Combien le Burundi compte-t-il de psychiatres ? Le frère Hippolyte Manirakiza, directeur du CNPK, l’unique centre neuropsychiatrique du pays, basé à Kamenge, est affligé : " Deux seulement ! " Géré par des Frères de la Charité, le centre est financé par quelques dons et une maigre subvention étatique. A l’origine, l’établissement fut conçu pour accueillir une soixantaine de malades. Or " nous avons chaque mois 150 patients hospitalisés - pour une capacité de cent lits -, plus une quarantaine en ambulatoire ", explique le directeur.

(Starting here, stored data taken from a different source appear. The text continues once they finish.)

Lemma existsb_sectors (l : list md_rdev) s :
  existsb (fun r => sectors r =? s) l = bool_decide (s ∈ (list_to_set (map sectors l) : gset Z)).
Proof.
  apply Bool.eq_iff_eq_true. rewrite bool_decide_eq_true, elem_of_list_to_set, existsb_exists, list_elem_of_fmap. split.
  - intros (r & Hin & Hr%Z.eqb_eq). exists r. split; [done|]. by apply list_elem_of_In.
  - intros (r & -> & Hin). exists r. split; [by apply list_elem_of_In|apply Z.eqb_refl].
Qed.

Lemma round_loop chunk rs b0 :
  exists b, fold_left (round_step chunk) (seq 0 (length rs)) (rs, 0%nat, b0) =
    (map (rounded chunk) rs, size (list_to_set (map sectors (map (rounded chunk) rs)) : gset Z), b).
Proof.
  pose (P := fun (n : nat) (st : list md_rdev * nat * Z) =>
    st.1.1 = map (rounded chunk) (take n rs) ++ drop n rs /\
    st.1.2 = size (list_to_set (map sectors (map (rounded chunk) (take n rs))) : gset Z)).
  assert (P (length rs) (fold_left (round_step chunk) (seq 0 (length rs)) (rs, 0%nat, b0))) as [H1 H2].
  { apply (fold_left_inv P); [by split|]. intros n [[rs' nr] b] Hn [Hrs Hnr]. cbn [fst snd] in Hrs, Hnr. subst rs' nr.
    destruct (lookup_lt_is_Some_2 rs n Hn) as [r Hr].
    set (done_ := map (rounded chunk) (take n rs)). assert (length done_ = n) as Hlen by (unfold done_; rewrite length_map, length_take; lia).
    unfold round_step, sector_div. cbn [fst snd].
    assert (rdev_at (done_ ++ drop n rs) n = r) as Hat by (unfold rdev_at; rewrite lookup_app_r, Hlen, lookup_drop by lia; rewrite Nat.sub_diag, Nat.add_0_r, Hr; done).
    rewrite Hat. fold (rounded chunk r).
    assert (<[n := rounded chunk r]> (done_ ++ drop n rs) = (done_ ++ [rounded chunk r]) ++ drop (S n) rs) as Hins.
    { rewrite (drop_S rs r n Hr), insert_app_r_alt, Hlen, Nat.sub_diag by lia. cbn. by rewrite <- app_assoc. }
    rewrite Hins. assert (rdev_at ((done_ ++ [rounded chunk r]) ++ drop (S n) rs) n = rounded chunk r) as ->.
    { unfold rdev_at. rewrite <- app_assoc, lookup_app_r, Hlen, Nat.sub_diag by lia. done. }
    assert (take n ((done_ ++ [rounded chunk r]) ++ drop (S n) rs) = done_) as -> by (rewrite <- app_assoc; by apply take_app_length').
    rewrite existsb_sectors. unfold P. cbn [fst snd]. rewrite (take_S_r rs n r Hr), !map_app. fold done_. split; [done|].
    cbn [map]. rewrite list_to_set_app_L, list_to_set_singleton_L. case_bool_decide as Hin.
    - f_equal. set_solver.
    - rewrite size_union, size_singleton; [lia|]. set_solver. }
  unfold P in H1, H2. rewrite firstn_all in H2. rewrite firstn_all, drop_all, app_nil_r in H1.
  destruct (fold_left _ _ _) as [[rs' nr] b]. cbn [fst snd] in H1, H2. subst. by exists b.
Qed.

(** * The first zone *)

(** Devices with the same sizes and offsets. *)
Definition same_devs (rs rs' : list md_rdev) : Prop :=
  length rs = length rs' /\ forall i, sz rs i = sz rs' i /\ data_offset (rdev_at rs i) = data_offset (rdev_at rs' i).

Lemma same_devs_insert rs rs' i r :
  same_devs rs rs' -> sectors r = sz rs i -> data_offset r = data_offset (rdev_at rs i) -> same_devs (<[i := r]> rs) rs'.
Proof.
  intros [Hl Hs] H1 H2. split; [by rewrite length_insert|]. intros j. rewrite <- (proj1 (Hs j)), <- (proj2 (Hs j)). unfold sz, rdev_at.
  destruct (decide (i = j)) as [<-|]; [|by rewrite list_lookup_insert_ne].
  destruct (decide (i < length rs)%nat); [rewrite list_lookup_insert_eq by done; done|].
  rewrite list_insert_ge by lia. done.
Qed.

Au Burundi, les malades qui restent dans leur famille reçoivent des traitements traditionnels, car la " folie " est ici attribuée à des jeteurs de sort ou aux " ibinyamwonga " (esprits malfaisants des vallées). Abandonnés à eux-mêmes, parfois enfermés s’ils sont violents, la plupart d’entre eux végètent dans l’arrière-cour des maisons.

Aucun suivi

Au centre de Kamenge, les Frères de la Charité se débrouillent comme ils peuvent. Certains des malades sont envoyés par des médecins, d’autres par les familles. Avec, toujours, la question cruciale de la pauvreté : " Les malades sont souvent des indigents ", raconte le directeur. Or, soigner une maladie mentale demande du temps et des médicaments. " Il faut compter au moins 35 000 francs burundais par mois ", estime le frère Hippolyte. Soit environ 20 euros : une somme hors de portée de la plupart des Burundais. L’autre problème récurrent, c’est le suivi des malades. " Les voyages vers Bujumbura coûtent cher et souvent, nous n’avons plus de nouvelles des patients lorsqu’ils retournent chez eux ", précise-t-il.

Absence de l’état

Les autorités burundaises ont bien mis en place des stratégies pour lutter contre certaines maladies, comme le sida, la tuberculose, le paludisme... mais rien pour les maladies mentales. " Au ministère de la santé, il n’y a pas de stratégie claire qui montre comment les malades mentaux peuvent être pris en charge ", observe le directeur du CNPK. Il estime qu’il faudrait sans attendre envoyer des médecins et des infirmiers en formation à l’étranger, et intégrer ensuite dans chaque hôpital de province un service de prise en charge de base des malades mentaux. Pensif, le frère Hippolyte dresse un terrible un constat : " Pendant la guerre, on ne songe qu’à survivre. Avec l’accalmie, les gens commencent à penser à ce qu’ils ont vécu. Les effets de la guerre viennent à retardement en réalité. C’est avec la paix que les séquelles de la guerre refont surface ".